Yapı: Sivri uçlar tipik olarak üç alt birimden oluşur:S1, S2 ve S3. S1 alt birimi, konakçı hücrelerin yüzeyindeki spesifik reseptörlere bağlanırken, S2 alt birimi, viral zarf ile konakçı hücre zarı arasındaki füzyona aracılık eder. S3 alt ünitesinin spike kompleksini stabilize etmede rol oynadığı düşünülmektedir.
İşlev: Sivri uçların birincil işlevi, virüsün konakçı hücreye girişini kolaylaştırmaktır. S1 alt birimi, konakçı hücrenin yüzeyindeki spesifik bir reseptöre bağlanır ve bu, spike proteinindeki konformasyonel değişiklikleri tetikler. Bu konformasyonel değişiklikler, daha sonra kendisini konakçı hücre zarına yerleştirerek bir füzyon gözeneği oluşturan S2 alt ünitesini açığa çıkarır. Bu füzyon gözeneği aracılığıyla viral genom, konakçı hücreye iletilir.

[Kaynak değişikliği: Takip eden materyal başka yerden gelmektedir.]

Definition saveToxSave (data : QByteArray) (p : t) (w : World)
  : Outcome (bool * World) :=
  _ ← assertO (negb (isRemoved p)) "assert(!isRemoved)";
  _ ← ProfileLocker.assertLock w;
  _ ← assertO (bool_decide (ProfileLocker.getCurLockName w = name p))
        "assert(ProfileLocker::getCurLockName() == name)";
  let path := settingsDir w +:+ name p +:+ ".tox" in
  match QSaveFile.open path with
  | None => Done (false, emit (Log "Tox save file couldn't be opened") w)
  | Some saveFile =>
      data ← (if encrypted p then
                key ← deref (passkey p) "passkey->encrypt";
                Done (encrypt key data)
              else Done data);
      if encrypted p && isEmptyB data then
        Done (false, QSaveFile.cancelWriting saveFile
                       (emit (Log "Failed to encrypt, can't save") w))
      else
        let saveFile := QSaveFile.write data saveFile in
        (* check if everything got written *)
        if QSaveFile.flush saveFile then
          Done (true, snd (QSaveFile.commit saveFile w))
        else
          Done (false, emit (Log "Failed to write, can't save")
                         (QSaveFile.cancelWriting saveFile w))
  end.

Definition onSaveToxSave (p : t) (w : World) : Outcome World :=
  c ← deref (core p) "core->getToxSaveData";
  let data := getToxSaveData c in
  _ ← assertO (negb (length data =? 0)%nat) "assert(data.size())";
  '(_, w) ← saveToxSave data p w;
  Done w.

Definition chatLogsDisabled : Event :=
  ShowError "Error" "qTox couldn't open your chat logs, they will be disabled.".

Definition initCore (toxSave : QByteArray) (isNewProfile : bool) (p : t) (w : World)
  : Outcome (t * World) :=
  let w := if isEmptyB toxSave && negb isNewProfile
           then emit SigFailedToStart (emit (Log "Existing toxSave is empty") w)
           else w in
  let w := if negb (isEmptyB toxSave) && isNewProfile
           then emit SigFailedToStart (emit (Log "New profile has toxSave data") w)
           else w in
  match makeToxCore toxSave (settings w) with
  | inr err => Done (p, emit (classify err) w)
  | inl c =>
      let p := set_core (Some c) p in
      match makeCoreAV c (settings w) with
      | None => Done (p, emit SigFailedToStart w)
      | Some av =>
          let p := set_coreAv (Some av) p in
          (* Tell Core that we run with AV before doing anything else *)
          let w := emit EvCoreAvStart (emit EvCoreSetAv w) in
          '(p, w) ← (if isNewProfile then
                       let c := setUsername (name p)
                                  (setStatusMessage "Toxing on qTox" c) in
                       let p := set_core (Some c) p in
                       w ← onSaveToxSave p w;
                       Done (p, w)
                     else Done (p, w));
          let w := emit (EvConnect "Core::saveRequest") w in
          let w := emit (EvConnect "Core::friendAvatarRemoved") w in
          let w := emit (EvConnect "Core::friendAvatarChanged") w in
          let w := emit (EvConnect "Core::fileAvatarOfferReceived") w in
          Done (set_avatarBroadcaster true p, w)
      end
  end.

Definition loadDatabase (password : QString) (p : t) (w : World)
  : Outcome (t * World) :=
  c ← deref (core p) "assert(core)";
  if isRemoved p then Done (p, w)
  else
    let salt := getByteArray (getSelfPublicKey c) in
    let w := if negb (length salt =? TOX_PASS_SALT_LENGTH)%nat
             then emit chatLogsDisabled
                    (emit (Log "Couldn't compute salt from public key") w)
             else w in
    let dbPath := getDbPath (name p) w in
    let '(db, fs) := RawDatabase_new dbPath password salt (files w) in
    let w := emit (EvDbOpen dbPath password salt) (set_files fs w) in
    let p := set_database (Some db) p in
    if db_isOpen db then Done (set_history true p, w)
    else Done (p, emit chatLogsDisabled
                    (emit (Log "Failed to open database for profile") w)).

Definition loadProfile (name password : QString) (w : World)
  : Outcome (option t * World) :=
  if ProfileLocker.hasLock w then
    Done (None, emit (Log "Tried to load profile, but another profile is already locked") w)
  else
    let '(ok, w) := ProfileLocker.lock name w in
    if negb ok then Done (None, emit (Log "Failed to lock profile") w)
    else
      let toxSave := [] in
      let path := settingsDir w +:+ name +:+ ".tox" in
      let '(tmpKey, toxSave, error) := loadToxData password path toxSave w in
      let '(failed, w) := logLoadToxDataError error path w in
      if failed then Done (None, ProfileLocker.unlock w)
      else
        let p := Profile name tmpKey in
        (* Core settings are saved per profile, need to load them before
           starting Core *)
        let isNewProfile := false in
        let w := emit (EvUpdateProfileData name isNewProfile)
                   (set_settings
                      (updateProfileData name isNewProfile (files w) (settings w)) w) in
        '(p, w) ← initCore toxSave isNewProfile p w;
        '(p, w) ← loadDatabase password p w;
        Done (Some p, w).

Definition createProfile (name password : QString) (w : World)
  : Outcome (option t * World) :=
  let path := settingsDir w +:+ name +:+ ".tox" in
  let '(tmpKey, error, w) := createToxData name password path w in
  let '(failed, w) := logCreateToxDataError error name w in
  if failed then Done (None, w)
  else
    let w := emit (EvCreatePersonal name)
               (set_files (createPersonal (getPaths (settings w)) name (files w)) w) in
    let p := Profile name tmpKey in
    let isNewProfile := true in
    let w := emit (EvUpdateProfileData name isNewProfile)
               (set_settings
                  (updateProfileData name isNewProfile (files w) (settings w)) w) in
    '(p, w) ← initCore [] isNewProfile p w;
    '(p, w) ← loadDatabase password p w;
    Done (Some p, w).

Definition save (p : t) (w : World) : Outcome World :=
  if isRemoved p then Done w
  else
    w ← onSaveToxSave p w;
    let w := emit EvSettingsSync (emit EvSettingsSavePersonal w) in
    _ ← ProfileLocker.assertLock w;
    _ ← assertO (bool_decide (ProfileLocker.getCurLockName w = name p))
          "assert(ProfileLocker::getCurLockName() == name)";
    Done (ProfileLocker.unlock w).

Definition avatarPath (owner : ToxPk) (forceUnencrypted : bool) (p : t) (w : World)
  : Outcome QString :=
  let ownerStr := ToxPk_toString owner in
  if negb (encrypted p) || forceUnencrypted then
    Done (settingsDir w +:+ "avatars/" +:+ ownerStr +:+ ".png")
  else
    let idData := list_byte_of_string ownerStr in
    c ← deref (core p) "core->getSelfPublicKey";
    let pubkeyData := getByteArray (getSelfPublicKey c) in
    let hashSize := tox_public_key_size in
    _ ← assertO ((crypto_generichash_BYTES_MIN <=? hashSize)%nat
                 && (hashSize <=? crypto_generichash_BYTES_MAX)%nat)
          "Hash size not supported by libsodium";
    _ ← assertO ((crypto_generichash_KEYBYTES_MIN <=? hashSize)%nat
                 && (hashSize <=? crypto_generichash_KEYBYTES_MAX)%nat)
          "Key size not supported by libsodium";
    let hash := crypto_generichash hashSize idData pubkeyData in
    Done (settingsDir w +:+ "avatars/" +:+ toHexUpper hash +:+ ".png").

(** First half of [loadAvatarData]: the file to read and whether its
    content is to be decrypted (the locals [path] and [avatarEncrypted]
    when [QFile file(path)] is reached). *)
Definition loadAvatarData_locate (owner : ToxPk) (p : t) (w : World)
  : Outcome (QString * bool) :=
  path ← avatarPath owner false p w;
  let avatarEncrypted := encrypted p in
  (* If the encrypted avatar isn't found, try loading the unencrypted one
     for the same ID *)
  if avatarEncrypted && negb (QFile.exists_ path w) then
    path ← avatarPath owner true p w;
    Done (path, false)
  else Done (path, avatarEncrypted).

(** Second half of [loadAvatarData]: read, and decrypt if asked to. *)
Definition loadAvatarData_read (path : QString) (avatarEncrypted : bool)
    (p : t) (w : World) : Outcome (QByteArray * World) :=
  match QFile.openRead path w with
  | None => Done ([], w)
  | Some pic =>
      if avatarEncrypted && negb (isEmptyB pic) then
        key ← deref (passkey p) "passkey->decrypt";
        let pic := decrypt key pic in
        if isEmptyB pic
        then Done (pic, emit (Log "Failed to decrypt avatar") w)
        else Done (pic, w)
      else Done (pic, w)
  end.

Definition loadAvatarData (owner : ToxPk) (p : t) (w : World)
  : Outcome (QByteArray * World) :=
  '(path, avatarEncrypted) ← loadAvatarData_locate owner p w;
  loadAvatarData_read path avatarEncrypted p w.

Definition saveAvatar (owner : ToxPk) (avatar : QByteArray) (p : t) (w : World)
  : Outcome World :=
  let needEncrypt := encrypted p && negb (isEmptyB avatar) in
  pic ← (if needEncrypt then
           key ← deref (passkey p) "passkey->encrypt";
           Done (encrypt key avatar)
         else Done avatar);
  path ← avatarPath owner false p w;
  (* mkdir("avatars"): directories are not tracked *)
  if isEmptyB pic then Done (snd (QFile.remove path w))
  else
    match QSaveFile.open path with
    | None => Done (emit (Log "Tox avatar couldn't be saved") w)
    | Some file => Done (snd (QSaveFile.commit (QSaveFile.write pic file) w))
    end.

Definition getAvatarHash (owner : ToxPk) (p : t) (w : World)
  : Outcome (QByteArray * World) :=
  '(pic, w) ← loadAvatarData owner p w;
  let avatarHash := repeat Byte.x00 tox_hash_length in
  let avatarHash := tox_hash_into avatarHash pic in
  Done (avatarHash, w).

Örnekler: Spikelar, koronavirüsler, grip virüsleri ve HIV dahil olmak üzere çeşitli virüslerde bulunur. Coronavirüslerde spike proteini, insan hücrelerindeki ACE2 reseptörüne bağlanmaktan sorumludur. Bu etkileşim, virüsün insanları enfekte etme ve COVID-19'a neden olma yeteneği için gereklidir.
Başak mutasyonları: Spike proteinindeki mutasyonların virüsün bulaşıcılığı ve patojenitesi üzerinde önemli etkileri olabilir. Örneğin, SARS-CoV-2'nin (COVID-19'a neden olan virüs) spike proteinindeki bazı mutasyonların, virüsün bulaşıcılığını ve nötrleştirici antikorlara karşı direncini arttırdığı gösterilmiştir. Bu mutasyonlar büyük bir endişe kaynağıdır çünkü yeni enfeksiyon dalgalarına ve aşıların kaçmasına yol açabilirler.
Sonuç olarak, sivri uçlar birçok virüsün temel bileşenleridir ve virüsün konakçı hücreleri enfekte etme yeteneğinde önemli bir rol oynarlar. Spike proteinindeki mutasyonlar, virüsün bulaşıcılığı ve patojenitesi üzerinde önemli etkilere sahip olabilir ve bu nedenle viral pandemiler bağlamında büyük endişe kaynağıdır.